TECHNOLOGY AREA(S): Electronics, 

OBJECTIVE: The objective of this task is to develop a machine learning technique for Ground Moving Target Indicator (GMTI) radars that will mitigate false alarms caused by windblown foliage and other nonstationary clutter while maintaining the ability to detect slowly-moving ground targets. GMTI radars will typically adapt a Constant False Alarm Rate (CFAR) threshold and/or form a conventional clutter map system. This clutter map contains the Radar Cross Section (RCS), Doppler bandwidth of the clutter return, the extent of region in which the persistent false alarms occur, and the probability density functions of the clutter data. Radar operators will commonly desensitize particular areas of coverage due to these high false alarms. While this approach will minimize the false alarms caused by dynamic clutter, large portions of the radar coverage area can be desensitized. This desensitization can allow an area to be penetrated by hostile forces. The objective of this topic is to determine whether machine learning techniques are able to differentiate between areas of dynamic clutter that are unoccupied from those that contain ground moving targets. This effort will compare the performance of the machine learning approach versus that of a CFAR / conventional clutter map system as a function of the clutter characteristics (e.g., RCS, Doppler bandwidth, and temporal variability), the target speed, heading, RCS, time required to make an initial detection, and the tracking accuracy. 

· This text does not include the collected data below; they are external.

(** X8. A cleaned text has no two dots in a row and no two hyphens in a
    row; its only whitespace characters are single spaces, never two in
    a row and never at the beginning or at the end. *)
Theorem clean_text_shape (x : str) :
  (forall a b, clean_text x <> a ++ "."%char :: "."%char :: b)
  /\ (forall a b, clean_text x <> a ++ "-"%char :: "-"%char :: b)
  /\ (forall c, In c (clean_text x) -> is_space c = true -> c = " "%char)
  /\ (forall a b c d, clean_text x = a ++ c :: d :: b ->
                      is_space c = true -> is_space d = false)
  /\ (forall c rest, clean_text x = c :: rest -> is_space c = false)
  /\ (forall init c, clean_text x = init ++ [c] -> is_space c = false).
Proof.
  destruct (clean_text_cleaned x) as [D [H [S [E1 E2]]]].
  repeat split.
  - intros a b E. rewrite E in D.
    pose proof (nf_adjacent _ _ _ _ _ _ D eq_refl). discriminate.
  - intros a b E. rewrite E in H.
    pose proof (nf_adjacent _ _ _ _ _ _ H eq_refl). discriminate.
  - intros c Hin Hc. now apply (nf_member is_space " "%char (clean_text x)).
  - intros a b c d E Hc. rewrite E in S. now apply (nf_adjacent _ _ _ _ _ _ S).
  - intros c rest E. rewrite E in E1. exact E1.
  - intros init c E. rewrite E, rev_app_distr in E2. exact E2.
Qed.
(** * Ubuntu Image Fetcher (index.py): a shallow embedding and its properties

    The program reads one URL, issues one GET, derives a file name from the
    URL or the content type, and writes the body under [Fetched_Images/].
    Python strings are modelled as lists of Unicode code points, the pure
    helpers as functions on them, and [main] as a computation in a small
    state-and-exception monad over the console, standard output, the
    network answer and the set of existing paths. *)

From Stdlib Require Import ZArith NArith Ascii String DecimalNat.
From stdpp Require Import base decidable list gmap.

Local Open Scope Z_scope.

(** ** Strings *)

(** A Python [str] is a sequence of code points. *)
Abbreviation char := N (only parsing).
Abbreviation str := (list N) (only parsing).

(** ASCII literals. *)
Definition lit (s : String.string) : str :=
  List.map Byte.to_N (list_byte_of_string s).

Definition len (s : str) : Z := Z.of_nat (length s).

Definition str_eqb (a b : str) : bool := bool_decide (a = b).

(** [x in s] for a one-character [x]. *)
Definition contains (c : char) (s : str) : bool := bool_decide (c ∈ s).

(** [s.startswith(p)] *)
Fixpoint startswith (s p : str) {struct p} : bool :=
  match p, s with
  | [], _ => true
  | _ :: _, [] => false
  | a :: p', b :: s' => (b =? a)%N && startswith s' p'
  end.
(** Rounding a positive value below [2 ^ B] gives zero or a positive
    finite float, at most one unit in the last place above the value. *)
Lemma binary_round_aux_bound (m : positive) (e B : Z) :
  - scale <= e -> - 1021 <= B <= 900 ->
  Zpos m * 2 ^ (e + scale) < 2 ^ (B + scale) ->
  nonneg_finite (binary_round_aux prec emax false (Zpos m) e loc_Exact) = true /\
  units (binary_round_aux prec emax false (Zpos m) e loc_Exact)
    <= Zpos m * 2 ^ (e + scale) + 2 ^ (B - 53 + scale).
Proof.
  intros He HB HV.
  pose proof (digits2_pos_bounds m) as [Hd1 Hd2].
  set (d := Zpos (digits2_pos m)) in *.
  assert (Hd : 1 <= d) by (unfold d; lia).
  assert (HU : 0 < 2 ^ (e + scale)) by (apply Z.pow_pos_nonneg; lia).
  assert (HE : 0 < 2 ^ (B - 53 + scale)) by (apply Z.pow_pos_nonneg; unfold scale; lia).
  assert (Hde : d + e <= B).
  { assert (2 ^ (d - 1 + (e + scale)) < 2 ^ (B + scale)) as Hlt.
    { rewrite Z.pow_add_r by lia. nia. }
    apply Z.pow_lt_mono_r_iff in Hlt; unfold scale in *; lia. }
  assert (HeB : e < B) by lia.
  unfold binary_round_aux.
  destruct (shr_fexp_cases (Zpos m) e loc_Exact ltac:(lia))
    as [[Hn ->] | (Hn & mrs' & -> & Hm1)].
  - (* no shift: the result is exact *)
    rewrite shr_record_of_loc_m, loc_of_shr_record_of_loc. cbn [round_nearest_even].
    destruct (shr_fexp_cases (Zpos m) e loc_Exact ltac:(lia))
      as [[_ ->] | (Hn' & _)]; [|lia].
    rewrite shr_record_of_loc_m.
    replace (e <=? emax - prec) with true
      by (symmetry; apply Z.leb_le; unfold emax, prec; lia).
    cbn [nonneg_finite units negb andb].
    split; [apply Z.leb_le; lia | lia].
  - (* the mantissa is shifted right and rounded *)
    cbn [Zdigits2] in Hn, Hm1. fold d in Hn, Hm1. rewrite fexp_eq in Hn, Hm1.
    cbn [Zdigits2]. fold d. rewrite fexp_eq.
    set (n := Z.max (d + e - 53) (- scale) - e) in *.
    set (e' := e + n).
    assert (He' : e' <= B - 53) by (unfold e', n, scale in *; lia).
    assert (Hpn : 0 < 2 ^ n) by (apply Z.pow_pos_nonneg; lia).
    set (m1 := shr_m mrs') in *.
    assert (Hm1' : 0 <= m1 /\ m1 * 2 ^ n <= Zpos m).
    { rewrite Hm1. split; [apply Z.div_pos; lia|].
      rewrite Z.mul_comm. apply Z.mul_div_le. lia. }
    pose proof (round_nearest_even_bounds m1 (loc_of_shr_record mrs')) as Hm2.
    set (m2 := round_nearest_even m1 (loc_of_shr_record mrs')) in *.
    assert (HU' : 2 ^ (e' + scale) = 2 ^ n * 2 ^ (e + scale))
      by (unfold e'; apply units_split; lia).
    assert (HU'E : 2 ^ (e' + scale) <= 2 ^ (B - 53 + scale))
      by (apply Z.pow_le_mono_r; lia).
    assert (Hbound : m2 * 2 ^ (e' + scale)
                     <= Zpos m * 2 ^ (e + scale) + 2 ^ (B - 53 + scale)) by nia.
    destruct (shr_fexp_cases m2 e' loc_Exact ltac:(lia))
      as [[Hn2 ->] | (Hn2 & mrs'' & -> & Hm3)].
    + rewrite shr_record_of_loc_m.
      destruct m2 as [|q|q] eqn:Eq;
        [split; [done | cbn [units]; lia] | | lia].
      replace (e' <=? emax - prec) with true
        by (symmetry; apply Z.leb_le; unfold emax, prec; lia).
      cbn [nonneg_finite units negb andb].
      split; [apply Z.leb_le; unfold e'; lia | lia].
    + rewrite fexp_eq in Hn2, Hm3. rewrite fexp_eq.
      set (n2 := Z.max (Zdigits2 m2 + e' - 53) (- scale) - e') in *.
      assert (Hpn2 : 0 < 2 ^ n2) by (apply Z.pow_pos_nonneg; lia).
      assert (Hm3' : 0 <= shr_m mrs'' /\ shr_m mrs'' * 2 ^ n2 <= m2).
      { rewrite Hm3. split; [apply Z.div_pos; lia|].
        rewrite Z.mul_comm. apply Z.mul_div_le. lia. }
      assert (HU'' : 2 ^ (e' + n2 + scale) = 2 ^ n2 * 2 ^ (e' + scale))
        by (apply units_split; unfold e', scale in *; lia).
      assert (Hd2e : Zdigits2 m2 + e' <= B + 1).
      { destruct m2 as [|q|q] eqn:Eq; [unfold scale in *; simpl in *; lia| |lia].
        pose proof (digits2_pos_bounds q) as [Hq1 _]. cbn [Zdigits2].
        assert (2 ^ (Zpos (digits2_pos q) - 1 + (e' + scale)) < 2 ^ (B + 1 + scale)) as Hlt.
        { rewrite Z.pow_add_r by (unfold e', scale in *; lia).
          replace (B + 1 + scale) with (1 + (B + scale)) by lia.
          rewrite (Z.pow_add_r 2 1) by (unfold scale; lia).
          assert (2 ^ (B - 53 + scale) <= 2 ^ (B + scale))
            by (apply Z.pow_le_mono_r; unfold scale; lia).
          assert (0 < 2 ^ (e' + scale))
            by (apply Z.pow_pos_nonneg; unfold e', scale in *; lia).
          nia. }
        apply Z.pow_lt_mono_r_iff in Hlt; unfold scale in *; lia. }
      destruct (shr_m mrs'') as [|q|q] eqn:Eq;
        [split; [done | cbn [units]; lia] | | lia].
      replace (e' + n2 <=? emax - prec) with true
        by (symmetry; apply Z.leb_le; unfold emax, prec, n2, scale in *; lia).
      cbn [nonneg_finite units negb andb].
      split; [apply Z.leb_le; unfold e'; lia | nia].
Qed.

DESCRIPTION: Airborne and ground-based MTI radars are designed to detect, locate, and track slowly moving targets such as walking dismounts. A critical issue for these radars is persistent false alarms caused by nonstationary clutter such as windblown foliage, moving water, and rotating objects. This effort will design a machine learning technique that will improve radar detection, location, and tracking performance by first using simulation, and then demonstrating the technique on collected radar MTI data. A thorough understanding of both machine learning techniques and the operation and performance of GMTI radar must be demonstrated to successfully perform this effort. 

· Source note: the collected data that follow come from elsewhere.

Definition Value_Elem (v : Value) : M Value :=
  match v with
  | Value0 => throw (ValueError "reflect.Value.Elem" Invalid)
  | MkValue t d fl =>
      match Type_Kind t with
      | Interface =>
          let* x := contents d in
          match x with
          | VIface e =>
              match ValueOf e with
              | Value0 => ret Value0
              | MkValue t' d' _ => ret (MkValue t' d' (mkFlag (flagRO fl) false))
              end
          | _ => stuck
          end
      | Ptr =>
          let* x := contents d in
          match x with
          | VPtr None => ret Value0
          | VPtr (Some a) =>
              let* e := lift_option (Type_Elem t) in
              ret (MkValue e (Indir a) fl)
          | _ => stuck
          end
      | k => throw (ValueError "reflect.Value.Elem" k)
      end
  end.

Definition Indirect (v : Value) : M Value :=
  if negb (Kind_eqb (Value_Kind v) Ptr) then ret v else Value_Elem v.

Definition valueInterface (v : Value) (safe : bool) : M any :=
  match v with
  | Value0 => throw (ValueError "reflect.Value.Interface" Invalid)
  | MkValue t d fl =>
      if safe && flagRO fl then
        throw (PanicString
          "reflect.Value.Interface: cannot return value obtained from unexported field or method")
      else if Kind_eqb (Type_Kind t) Interface then
        let* x := contents d in
        match x with
        | VIface e => ret e
        | _ => stuck
        end
      else
        let* x := contents d in
        ret (Some (t, x))
  end.

Definition Value_Interface (v : Value) : M any := valueInterface v true.

Definition mustBeAssignable (method : string) (v : Value) : M unit :=
  match v with
  | Value0 => throw (ValueError method Invalid)
  | MkValue _ _ fl =>
      if flagRO fl then
        throw (PanicString (String.append "reflect: " (String.append method
          " using value obtained using unexported field")))
      else if negb (flagAddr v) then
        throw (PanicString (String.append "reflect: " (String.append method
          " using unaddressable value")))
      else ret tt
  end.

Definition mustBeExported (method : string) (v : Value) : M unit :=
  match v with
  | Value0 => throw (ValueError method Invalid)
  | MkValue _ _ fl =>
      if flagRO fl then
        throw (PanicString (String.append "reflect: " (String.append method
          " using value obtained using unexported field")))
      else ret tt
  end.

Definition mustBe (method : string) (expected : Kind) (v : Value) : M unit :=
  if Kind_eqb (Value_Kind v) expected then ret tt
  else throw (ValueError method (Value_Kind v)).

(** [v.assignTo(context, dst, target)]: the Go value of type [dst] that
    assigning [v] stores. *)
Definition assignTo (v : Value) (context : string) (dst : type) : M val :=
  match v with
  | Value0 => stuck
  | MkValue t d _ =>
      if directlyAssignable dst t then contents d
      else if implements dst t then
        let* isnil :=
          (if Kind_eqb (Type_Kind t) Interface then Value_IsNil v
           else ret false) in
        if isnil then ret (VIface None)
        else
          let* x := valueInterface v false in
          ret (VIface x)
      else throw (NotAssignable context t dst)
  end.

Definition Value_Set (v x : Value) : M unit :=
  mustBeAssignable "reflect.Value.Set" v ;;
  mustBeExported "reflect.Value.Set" x ;;
  match v with
  | Value0 => stuck
  | MkValue t d _ =>
      let* w := assignTo x "reflect.Set" t in
      write d w
  end.

Definition wrap_signed (bits : Z) (x : Z) : Z :=
  (x + 2 ^ (bits - 1)) mod 2 ^ bits - 2 ^ (bits - 1).

Definition wrap_unsigned (bits : Z) (x : Z) : Z := x mod 2 ^ bits.

Definition Value_SetInt (v : Value) (x : Z) : M unit :=
  mustBeAssignable "reflect.Value.SetInt" v ;;
  match v with
  | Value0 => stuck
  | MkValue t d _ =>
      match Type_Kind t with
      | Int => write d (VInt (wrap_signed 64 x))
      | Int8 => write d (VInt (wrap_signed 8 x))
      | Int16 => write d (VInt (wrap_signed 16 x))
      | Int32 => write d (VInt (wrap_signed 32 x))
      | Int64 => write d (VInt (wrap_signed 64 x))
      | k => throw (ValueError "reflect.Value.SetInt" k)
      end
  end.

Definition Value_SetUint (v : Value) (x : Z) : M unit :=
  mustBeAssignable "reflect.Value.SetUint" v ;;
  match v with
  | Value0 => stuck
  | MkValue t d _ =>
      match Type_Kind t with
      | Uint => write d (VUint (wrap_unsigned 64 x))
      | Uintptr => write d (VUint (wrap_unsigned 64 x))
      | Uint8 => write d (VUint (wrap_unsigned 8 x))
      | Uint16 => write d (VUint (wrap_unsigned 16 x))
      | Uint32 => write d (VUint (wrap_unsigned 32 x))
      | Uint64 => write d (VUint (wrap_unsigned 64 x))
      | k => throw (ValueError "reflect.Value.SetUint" k)
      end
  end.

Definition Value_SetFloat (v : Value) (x : spec_float) : M unit :=
  mustBeAssignable "reflect.Value.SetFloat" v ;;
  match v with
  | Value0 => stuck
  | MkValue t d _ =>
      match Type_Kind t with
      | Float32 => write d (VFloat (to_float32 x))
      | Float64 => write d (VFloat x)
      | k => throw (ValueError "reflect.Value.SetFloat" k)
      end
  end.

(** ** Struct fields *)

Definition toStructField (f : structField type) (index : list nat)
  : StructField :=
  mkSF (sf_name f) (sf_pkgPath f) (sf_typ f) (sf_tag f) index
       (sf_embedded f).

(** The struct-field name is exported iff its package path is empty. *)
Definition sf_exported (f : structField type) : bool :=
  String.eqb (sf_pkgPath f) "".

Definition Type_NumField (t : type) : M nat :=
  if Kind_eqb (Type_Kind t) Struct then ret (length (Type_fields t))
  else throw (PanicString "reflect: NumField of non-struct type").

Definition Type_Field (t : type) (i : nat) : M StructField :=
  if Kind_eqb (Type_Kind t) Struct then
    match Type_fields t !! i with
    | Some f => ret (toStructField f [i])
    | None => throw (PanicString "reflect: Field index out of bounds")
    end
  else throw (PanicString "reflect: Field of non-struct type").

(** The flags of [v.Field(i)]: the sticky read-only flag is inherited, the
    embedded one is not; an unexported field adds one of the two. *)
Definition fieldFlag (fl : flag) (f : structField type) : flag :=
  if sf_exported f then mkFlag (flagStickyRO fl) false
  else if sf_embedded f then mkFlag (flagStickyRO fl) true
  else mkFlag true false.


Definition Value_Field (v : Value) (i : nat) : M Value :=
  match v with
  | Value0 => throw (ValueError "reflect.Value.Field" Invalid)
  | MkValue t d fl =>
      if negb (Kind_eqb (Type_Kind t) Struct) then
        throw (ValueError "reflect.Value.Field" (Type_Kind t))
      else
        match Type_fields t !! i with
        | None => throw (PanicString "reflect: Field index out of range")
        | Some f =>
            let fl' := fieldFlag fl f in
            match d with
            | Indir a => ret (MkValue (sf_typ f) (Indir (fst a, app (snd a) [i])) fl')
            | Direct x =>
                match x with
                | VStruct xs =>
                    let* w := lift_option (xs !! i) in
                    ret (MkValue (sf_typ f) (Direct w) fl')
                | _ => stuck
                end
            end
        end
  end.

Definition Value_NumField (v : Value) : M nat :=
  mustBe "reflect.Value.NumField" Struct v ;;
  match v with
  | Value0 => stuck
  | MkValue t _ _ => ret (length (Type_fields t))
  end.

(** The loop of [v.FieldByIndex(index)]; [first] is [i == 0]. *)
Fixpoint fieldByIndexLoop (first : bool) (index : list nat) (v : Value)
  : M Value :=
  match index with
  | [] => ret v
  | x :: index' =>
      let* v :=
        (if first then ret v
         else
           match v with
           | Value0 => ret v
           | MkValue t _ _ =>
               if Kind_eqb (Type_Kind t) Ptr
                  && match Type_Elem t with
                     | Some e => Kind_eqb (Type_Kind e) Struct
                     | None => false
                     end
               then
                 let* isnil := Value_IsNil v in
                 if isnil then
                   throw (PanicString
                     "reflect: indirection through nil pointer to embedded struct")
                 else Value_Elem v
               else ret v
           end) in
      let* v := Value_Field v x in
      fieldByIndexLoop false index' v
  end.

Definition Value_FieldByIndex (v : Value) (index : list nat) : M Value :=
  match index with
  | [i] => Value_Field v i
  | _ =>
      mustBe "reflect.Value.FieldByIndex" Struct v ;;
      fieldByIndexLoop true index v
  end.

(** *** [FieldByName] on struct types

    First the quick pass over the fields of the struct itself, then the
    breadth-first search of [FieldByNameFunc] through embedded structs. *)

Record fieldScan : Type := mkScan {
  scan_typ : type;
  scan_index : list nat
}.

Record scanState : Type := mkScanState {
  sc_result : option StructField;
  sc_next : list fieldScan;
  sc_nextCount : list (type * nat)
}.

Definition count_get (m : list (type * nat)) (t : type) : nat :=
  match find (fun p => type_eqb (fst p) t) m with
  | Some p => snd p
  | None => O
  end.

(** For an embedded field of type [T] or [*T], the type [T]. *)
Definition embedded_typ (f : structField type) : option type :=
  if sf_embedded f then
    if Kind_eqb (Type_Kind (sf_typ f)) Ptr then Type_Elem (sf_typ f)
    else Some (sf_typ f)
  else None.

PHASE I: Demonstrate through simulation a viable and robust machine learning technique to mitigation of GMTI radar false alarms. The simulation is expected to use statistical clutter based on user-specified RCS and Doppler bandwidth. Targets are expected to be simulated as constant speed with a user-specified RCS. The developer will compare these simulations against a conventional clutter map approach. 

PHASE II: Further develop the machine learning technique to process various dynamic clutter / ground moving target data. Data sets will be provided by the Government or obtained by the performer from any available sources including a customer-owned GMTI radar. The developer will compare these simulations against a conventional clutter map approach. 

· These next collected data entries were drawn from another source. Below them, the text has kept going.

(** [post]: the body is the parsed JSON, [None] when [response.json()]
    raises. *)
Definition transcrever_audio_file (audio_data : string) (callback : Callback)
  (post : PostOutcome (option Json)) (t : Stt) : Json * Stt :=
  if NeroAssistant.key_invalid (api_key t) then
    (JStr "",
     slogger "ERROR"
       "Invalid Deepgram API key. Please set DEEPGRAM_API_KEY in .env file" [] t)
  else
    let t := slogger "TRANSCRIBING"
                     "Sending audio to Deepgram for transcription..." [] t in
    match report callback "sending" t with
    | None =>
        failed (mkStt (api_key t) (verbose t) (posted t)
                      ("sending" :: progress t) (slog t))
    | Some t =>
        let t := mkStt (api_key t) (verbose t) (audio_data :: posted t)
                       (progress t) (slog t) in
        match post with
        | PostTimeout => (JStr "", slogger "ERROR" "Deepgram API timeout" [] t)
        | PostHTTPStatusError =>
            (JStr "", slogger "ERROR" "Deepgram HTTP error: {}" [] t)
        | PostRaises => failed t
        | PostResponds status_code body =>
            match report callback "processing" t with
            | None =>
                failed (mkStt (api_key t) (verbose t) (posted t)
                              ("processing" :: progress t) (slog t))
            | Some t =>
                if negb (status_code =? 200)%Z then
                  (JStr "", slogger "ERROR" "Deepgram API error: {} - {}" [] t)
                else
                  match body with
                  | None => failed t
                  | Some result =>
                      match report callback "complete" t with
                      | None =>
                          failed (mkStt (api_key t) (verbose t) (posted t)
                                        ("complete" :: progress t) (slog t))
                      | Some t =>
                          match extract (verbose t) result with
                          | None => failed t
                          | Some (transcript, words) =>
                              let t := match words with
                                       | Some _ =>
                                           slogger "DEBUG" "Transcribed {} words" [] t
                                       | None => t
                                       end in
                              if truthy transcript then
                                (transcript, slogger "TRANSCRIPT" "{}" [] t)
                              else
                                (JStr "",
                                 slogger "WARNING"
                                   "Deepgram returned empty transcript" [] t)
                          end
                      end
                  end
            end
        end
    end.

PHASE III: Work with Army and industry partners to incorporate the machine learning technique within an existing or developmental radar system. The offeror will demonstrate the capability and applicability of the machine learning technique for both government and commercial applications. The offeror will provide a comprehensive commercialization program plan to ensure transition of this technology from military to commercial applications such as perimeter security, border security, or other military or civilian application. 


1: Skolnik, Merrill. Introduction to Radar Systems. McGraw-Hill Inc, New York, 1992, Pp. 392-395.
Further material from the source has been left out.